ECLI:NL:RBROT:2024:12367

Rechtbank Rotterdam

Datum uitspraak
3 december 2024
Publicatiedatum
10 december 2024
Zaaknummer
10.160024.22
Instantie
Rechtbank Rotterdam
Type
Uitspraak
Rechtsgebied
Strafrecht
Procedures
  • Eerste aanleg - meervoudig
Vindplaatsen
  • Rechtspraak.nl
AI samenvatting door LexboostAutomatisch gegenereerd

Verkeersongeval met dodelijke afloop door aanmerkelijk onvoorzichtig en onoplettend rijgedrag

Op 3 december 2024 heeft de Rechtbank Rotterdam uitspraak gedaan in een strafzaak tegen de verdachte, die als bestuurder van een personenauto betrokken was bij een verkeersongeval op 11 december 2021 te Vierpolders. De verdachte reed met een snelheid van bijna 40 kilometer per uur boven de toegestane maximumsnelheid van 60 km/uur op een slecht verlichte weg, waar hij tegen een dwars op de weg staande verreiker aanreed. Door dit ongeval is de bijrijder van de verdachte, zijn neef, overleden aan de verwondingen die hij opliep. De rechtbank oordeelde dat de verdachte zich aanmerkelijk onvoorzichtig en onoplettend heeft gedragen, wat heeft geleid tot de fatale afloop van het ongeval. De officier van justitie had een taakstraf van 240 uren geëist, maar de rechtbank legde een taakstraf van 120 uren op, waarvan 60 uren voorwaardelijk, en een voorwaardelijke ontzegging van de rijbevoegdheid voor de duur van één jaar. De rechtbank hield rekening met de persoonlijke omstandigheden van de verdachte, de rol van de bestuurder van de verreiker en de schending van de redelijke termijn van berechting. De verdachte had geen eerdere veroordelingen voor soortgelijke feiten en had in de periode na het ongeval therapie gevolgd om met de gevolgen om te gaan. De rechtbank concludeerde dat de verdachte strafbaar was en dat er geen feiten of omstandigheden waren die de strafbaarheid uitsloten.

Uitspraak

Rechtbank Rotterdam

Team straf 2
Parketnummer: 10.160024.22
Datum uitspraak: 3 december 2024
Tegenspraak
Vonnisvan de rechtbank Rotterdam, meervoudige kamer voor strafzaken, in de zaak tegen de verdachte:
[verdachte],
geboren te [geboorteplaats] op [geboortedatum],
ingeschreven in de basisregistratie personen op het adres:
[adres],
raadsvrouw mr. F. Ahlers, advocaat te Amsterdam.

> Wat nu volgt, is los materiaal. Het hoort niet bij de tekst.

Lemma older_refines :
  wf (older h e) /\ represents h (older h e)
    (match take MAX_HISTORY H !! age s with
     | Some t => mkSpec (at_end t) (S (age s)) (if (age s =? 0)%nat then text s else saved s) | None => s end).
Proof using Hh Hw Hr.
  pose proof Hw as [Hb Hl Hp [Hs1 Hs2]]. pose proof Hr as (Hsh & Ha & Hage & Hsv). unfold older. rewrite (ho_count h H Hh), Ha.
  destruct (age s <? Nat.min (length H) MAX_HISTORY)%nat eqn:E.
  - apply Nat.ltb_lt in E. destruct (take_lookup_some MAX_HISTORY H (age s) E) as [t Ht]. rewrite Ht.
    set (e1 := if (age s =? 0)%nat then _ else e).
    assert (wf e1 /\ hist_age e1 = age s /\ take (saved_len e1) (saved_buf e1) = (if (age s =? 0)%nat then text s else saved s)) as (Hw1 & Ha1 & Hs1').
    { subst e1. destruct (Nat.eqb_spec (age s) 0) as [E0|E0].
      - split; [split; cbn; try done; split; [rewrite length_copy_front; lia|done]|]. split; [done|]. cbn [saved_len saved_buf].
        rewrite copy_front_take by lia. unfold text. symmetry. by eapply shows_text.
      - split; [done|]. split; [done|]. apply Hsv. lia. }
    rewrite Ha1, Nat.add_1_r. destruct (recall_spec h H (age s) t e1 Hh Hw1 Ht) as [Hw2 Hsh2]. split; [done|]. split; [exact Hsh2|]. cbn [age saved hist_age recall].
    split_and!; [done|rewrite (ho_count h H Hh); lia|]. intros _. exact Hs1'.
  - apply Nat.ltb_ge in E. rewrite lookup_ge_None_2 by (rewrite length_take; lia). done.
Qed.

Lemma newer_refines :
  wf (newer h e) /\ represents h (newer h e)
    (match age s with O => s | S O => mkSpec (at_end (saved s)) 0 (saved s) | S (S a) => mkSpec (at_end (default [] (H !! a))) (S a) (saved s) end).
Proof using Hh Hw Hr.
  pose proof Hw as [Hb Hl Hp [Hs1 Hs2]]. pose proof Hr as (Hsh & Ha & Hage & Hsv). unfold newer. rewrite Ha. destruct (age s) as [|[|a]] eqn:Es; cbn [Nat.ltb Nat.leb Nat.sub Nat.eqb].
  - done.
  - split; [split; cbn; try done; rewrite length_copy_front; lia|]. split_and!; cbn [buf len pos hist_age age saved zip]; [|done|lia|lia].
    apply shows_end. rewrite copy_front_take by lia. apply Hsv. lia.
  - rewrite (ho_count h H Hh) in Hage. destruct (take_lookup_some MAX_HISTORY H a ltac:(lia)) as [t Ht].
    destruct (recall_spec h H a t e Hh Hw Ht) as [Hw2 Hsh2]. apply lookup_take_Some in Ht as [Ht _]. rewrite Ht. cbn [from_option id].
    split; [done|]. split; [exact Hsh2|]. cbn [age saved hist_age recall]. split_and!; [done|rewrite (ho_count h H Hh); lia|]. intros _. apply Hsv. lia.
Qed.

Lemma key_refines (b : Z) : related h (key h b e) (spec_key H b s).
Proof using Hh Hw Hr.
  pose proof Hw as [Hb Hl Hp [Hs1 Hs2]]. pose proof Hr as (Hsh & Ha & Hage & Hsv).
  assert (pos e <= len e <= length (buf e))%nat as Hb2 by lia. destruct (shows_length _ _ _ _ Hb2 Hsh) as [Hlb Hla].
  pose proof (shows_text _ _ _ _ Hp Hsh) as Htext.
  assert (length (text s) = len e) as Htl by (unfold text; rewrite Htext, length_take; lia).
  unfold key, spec_key. destruct ((b =? 10) || (b =? 13)); [by split|]. destruct (b =? 3); [done|].
  destruct ((b =? 8) || (b =? 127)).
  { unfold backspace. destruct (Nat.ltb_spec 0 (pos e)) as [H0|H0].
    - apply edit_refines; [by rewrite Tty.length_shift_left|lia|lia|by apply shows_delete].
    - destruct (Tty.before (zip s)) as [|x t] eqn:Ez; [|cbn in Hlb; lia]. cbn [List.tl].
      replace (Tty.mkZip [] (Tty.after (zip s))) with (zip s) by (destruct (zip s); cbn in *; by subst). apply same_refines. }
  destruct (b =? 128).
  { destruct (Nat.ltb_spec 0 (pos e)) as [H0|H0]; [apply edit_refines; [done|lia|lia|by apply shows_left]|].
    destruct (Tty.before (zip s)) as [|x t]; [apply same_refines|cbn in Hlb; lia]. }
  destruct (b =? 129).
  { destruct (Nat.ltb_spec (pos e) (len e)) as [H0|H0]; [apply edit_refines; [done|lia|lia|by apply shows_right]|].
    destruct (Tty.after (zip s)) as [|x t]; [apply same_refines|cbn in Hla; lia]. }
  destruct (b =? 130). { pose proof older_refines as Ho. by destruct (take MAX_HISTORY H !! age s). }
  destruct (b =? 131). { pose proof newer_refines as Hn. by destruct (age s) as [|[|]]. }
  rewrite Htl. unfold insert_char. rewrite Hb. destruct ((32 <=? b) && (b <? 127)); cbn [andb]; [|done].
  destruct (Nat.ltb_spec (len e) (BUF_SIZE - 1)) as [H0|H0]; [|done].
  apply edit_refines; [by rewrite length_insert, Tty.length_shift_right|lia|lia|apply shows_insert; [done|done|lia]].
Qed.
End Key.

(** ** Reading a line *)

Inductive SOutcome := SLine (t : list Z) (H : list (list Z)) | SCancel | SExit | SWait (s : Spec).

Fixpoint spec_keys (H : list (list Z)) (chunk : list Z) (s : Spec) : SStep :=
  match chunk with
  | [] => SGo s
  | b :: chunk' => match spec_key H b s with SGo s' => spec_keys H chunk' s' | r => r end
  end.

Fixpoint spec_read (H : list (list Z)) (turns : list Turn) (s : Spec) : SOutcome :=
  match turns with
  | [] => SWait s
  | t :: turns' =>
      if signalled t then SCancel
      else
        match chunk t with
        | None => SExit
        | Some c =>
            match spec_keys H c s with
            | SEnter l => SLine l (if bool_decide (l = []) then H else l :: H)
            | SCancelled => SCancel
            | SGo s' => spec_read H turns' s'
            end
        end
  end.

Definition outcome_related (h : History) (r : Outcome) (sr : SOutcome) : Prop :=
  match r, sr with
  | RLine l b h', SLine t H' => length b = BUF_SIZE /\ (l < BUF_SIZE)%nat /\ take l b = t /\ hist_ok h' H'
  | RCancel, SCancel | RExit, SExit => True
  | RWait e, SWait s => wf e /\ represents h e s
  | _, _ => False
  end.

Lemma keys_refine (h : History) (H : list (list Z)) (c : list Z) (e : Ed) (s : Spec) :
  hist_ok h H -> wf e -> represents h e s -> related h (keys h c e) (spec_keys H c s).
Proof.
  intros Hh. revert e s. induction c as [|b c IH]; intros e s Hw Hr; [done|]. cbn [keys spec_keys].
  pose proof (key_refines h H e s Hh Hw Hr b) as Hk. destruct (key h b e), (spec_key H b s); cbn in Hk; try done. destruct Hk. by apply IH.
Qed.

Lemma read_loop_refines (h : History) (H : list (list Z)) (turns : list Turn) (e : Ed) (s : Spec) :
  hist_ok h H -> wf e -> represents h e s -> outcome_related h (read_loop h turns e).2 (spec_read H turns s).
Proof.
  intros Hh. revert e s. induction turns as [|t turns IH]; intros e s Hw Hr; [done|]. cbn [read_loop spec_read].
  destruct (signalled t); [done|]. destruct (chunk t) as [c|]; [|done].
  pose proof (keys_refine h H c e s Hh Hw Hr) as Hk. destruct c as [|b c]; [by apply IH|].
  destruct (keys h (b :: c) e) as [e'|e'|], (spec_keys H (b :: c) s) as [s'|l|]; cbn in Hk; try done.
  - destruct Hk as [Hw' Hr']. specialize (IH e' s' Hw' Hr'). by destruct (read_loop h turns e').
  - destruct Hk as [[Hb Hl Hp Hs] Hl']. cbn [snd outcome_related]. split_and!; [done|done|done|]. subst l. case_bool_decide as E.
    + assert (len e' = 0)%nat as ->; [|done]. pose proof (f_equal length E) as El. rewrite length_take in El. cbn in El. lia.
    + destruct (Nat.ltb_spec 0 (len e')) as [H0|H0]; [by apply push_history_ok|]. exfalso. apply E. by replace (len e') with 0%nat by lia.
Qed.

1.Onderzoek op de terechtzitting

Gelet is op het onderzoek op de terechtzitting van 19 november 2024.

2.Tenlastelegging

Aan de verdachte is ten laste gelegd hetgeen is vermeld in de dagvaarding. De tekst van de tenlastelegging is als bijlage I aan dit vonnis gehecht.

3.Eis officier van justitie

De officier van justitie mr. J. Spaans heeft gevorderd:
  • bewezenverklaring van het primair ten laste gelegde feit in die zin dat sprake is van aanmerkelijk onvoorzichtig en onoplettend rijgedrag;
  • veroordeling van de verdachte tot een taakstraf voor de duur van 240 uren waarvan 120 uren voorwaardelijk en een proeftijd van twee jaren;
  • een voorwaardelijke ontzegging van de rijbevoegdheid voor de duur van één jaar met een proeftijd van twee jaren.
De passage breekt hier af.